Medical orders: The Physician Orders for Life-Sustaining Treatments program, cofounded by Susan Tolle, a physician and director of the Center for Ethics at Oregon Health & Science University, should be considered if you have an advanced chronic disease or are becoming more frail.
POLSTs are medical orders signed by physicians (and in some states nurse practitioners) and are kept in the patient's electronic medical records. They indicate whether or not you have a do-not-resuscitate or do-not-attempt-resuscitation order, and must be followed by health care providers as well as emergency medical personnel. They are more specific about acceptable treatments and more binding than an advance directive.
"POLSTs are needed to turn advance directives into action," Tolle says. Simply having an advance directive "may not keep you from dying in the hospital," she adds. "Medical orders are what can allow people to die comfortably at home, if that is their wish."
Tolle says that POLSTs are not available in every state and that the forms vary from state to state. At polst.org, you can view a national map to see where they are available and for contact information.
What to do next
Once you have completed your advance directives, copies should be given to your spouse or significant other, children, doctor, lawyer or other appropriate relatives and friends. The documents should be scanned into the electronic health records of your doctor's office and hospital.
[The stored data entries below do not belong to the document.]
(** ** The invariant *)

Section content.
Context `{JE : JSONErrors, E : Ed25519}.

(** A manifest as [handlePublish] writes it: its root binds its chunks, and
    it is not signed or verifies. *)
Record published (m : Manifest) : Prop := {
  pb_root : RootCID m = hex (Sum256 (concat (to_bytes <$> ChunkCIDs m)));
  pb_chunks : Forall (λ c, ∃ data, c = ComputeCID data) (ChunkCIDs m);
  pb_signature : Signature m = "" ∨ VerifyManifest m = Ok ();
  pb_valid : manifest_valid m = true;
  pb_size : int64_ok (TotalSize m)
}.

(** The identifiers whose files, a block's or a manifest's, no write tears: a
    write that fails part way, or is cut short by a crash, leaves a truncated
    file that is then served ([Store.torn_write_is_served]).  Nothing is
    assumed of the other identifiers, and the set may be empty. *)
Context (whole : string → Prop).

(** Every manifest that can be read under a whole name without separators is
    published, under its root. *)
Definition valid_manifests (s : Store) (d : Disk) : Prop :=
  ∀ root m, whole root → no_slash root → GetManifest None s d root = Ok m → RootCID m = root ∧ published m.

Record content_ok (st : Serving) : Prop := {
  co_dir : Forall seg_ok (dir (sv_store st));
  co_pinFile : elsewhere (sv_store st) (pinFile (sv_store st));
  co_disk : valid_disk (sv_store st) whole (sv_disk st);
  co_manifests : valid_manifests (sv_store st) (sv_disk st);
  co_cache : valid_cache whole (sv_cache st)
}.

(** ** Atomic operations

    A write may tear the file of any identifier that is not whole.  A block
    with a whole identifier without separators that goes to the cache hashes
    to it. *)
Definition set_pins (st : Serving) (s : Store) (d : Disk) : Serving :=
  {| sv_store := s; sv_disk := d; sv_cache := sv_cache st |}.

Inductive atom : Serving → Serving → Prop :=
  | CacheGet st c k : sv_cache st = Some c → atom st (set_cache st (snd (Lru.Get c k)))
  | CachePut st c fuel b c' :
      sv_cache st = Some c → (whole (CID b) → no_slash (CID b) → valid_block b) → total c + block_size b < 2 ^ 63 →
      Lru.Put (IsPinned (sv_store st)) fuel c b = Some c' → atom st (set_cache st c')
  | StorePut st f b :
      valid_block b → (whole (CID b) → untorn f) → atom st (set_disk st (snd (Store.Put f (sv_store st) (sv_disk st) b)))
  | StoreManifest st f m :
      published m → (whole (RootCID m) → untorn f) → atom st (set_disk st (snd (PutManifest f (sv_store st) (sv_disk st) m)))
  | StoreFragment st fmk fwr parentCID i data :
      atom st (set_disk st (snd (PutFragment fmk fwr (sv_store st) (sv_disk st) parentCID i data)))
  | StorePin st o f cid r s' d' :
      Pin o f (sv_store st) (sv_disk st) cid = (r, s', d') → atom st (set_pins st s' d')
  | StoreUnpin st o f cid r s' d' :
      Unpin o f (sv_store st) (sv_disk st) cid = (r, s', d') → atom st (set_pins st s' d').

Lemma published_root_no_slash m : published m → no_slash (RootCID m).
Proof. intros [-> _ _ _ _]. apply hex_no_slash, hex_chars. Qed.

(** A write elsewhere leaves blocks and manifests as they are. *)
Lemma write_elsewhere f s d p data cid :
  elsewhere s p → no_slash cid →
  files (snd (WriteFile f d p data)) !! blockPath s cid = files d !! blockPath s cid ∧
  files (snd (WriteFile f d p data)) !! manifestPath s cid = files d !! manifestPath s cid.
Proof.
  intros Hp Hc. destruct (Hp cid Hc) as [Hb Hm]. destruct (WriteFile f d p data) as [r d'] eqn:EW. cbn [snd].
  apply WriteFile_effect in EW as (_ & [->|(n & -> & _)] & _); [done|]. by rewrite !lookup_insert_ne.
Qed.

(** Two disks that agree on blocks and manifests. *)
Definition agree (s : Store) (d d' : Disk) : Prop :=
  ∀ cid, no_slash cid → files d' !! blockPath s cid = files d !! blockPath s cid ∧
                        files d' !! manifestPath s cid = files d !! manifestPath s cid.

Lemma GetManifest_file s d root m :
  GetManifest None s d root = Ok m ↔
  ∃ data, files d !! manifestPath s root = Some data ∧ Unmarshal_Manifest data = Ok m.
Proof.
  unfold GetManifest, ReadFile. destruct (files d !! manifestPath s root) as [data|]; simpl.
  - split.
    + intros H%wrap_err_Ok. by exists data.
    + intros (data' & [= <-] & ->). done.
  - split; [by case_decide|by intros (data & ? & _)].
Qed.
As you age and circumstances change, you should revisit your health care proxy and living will. You may choose to change your proxy, your proxy may no longer be living, your marital status or health situation may have changed and your priorities may have shifted. Meier says the health care system relies heavily on the person you have selected as your proxy decision-maker, so revisiting the documents and conversations should be done periodically.
Barbara Sadick is a freelance health writer based in New York.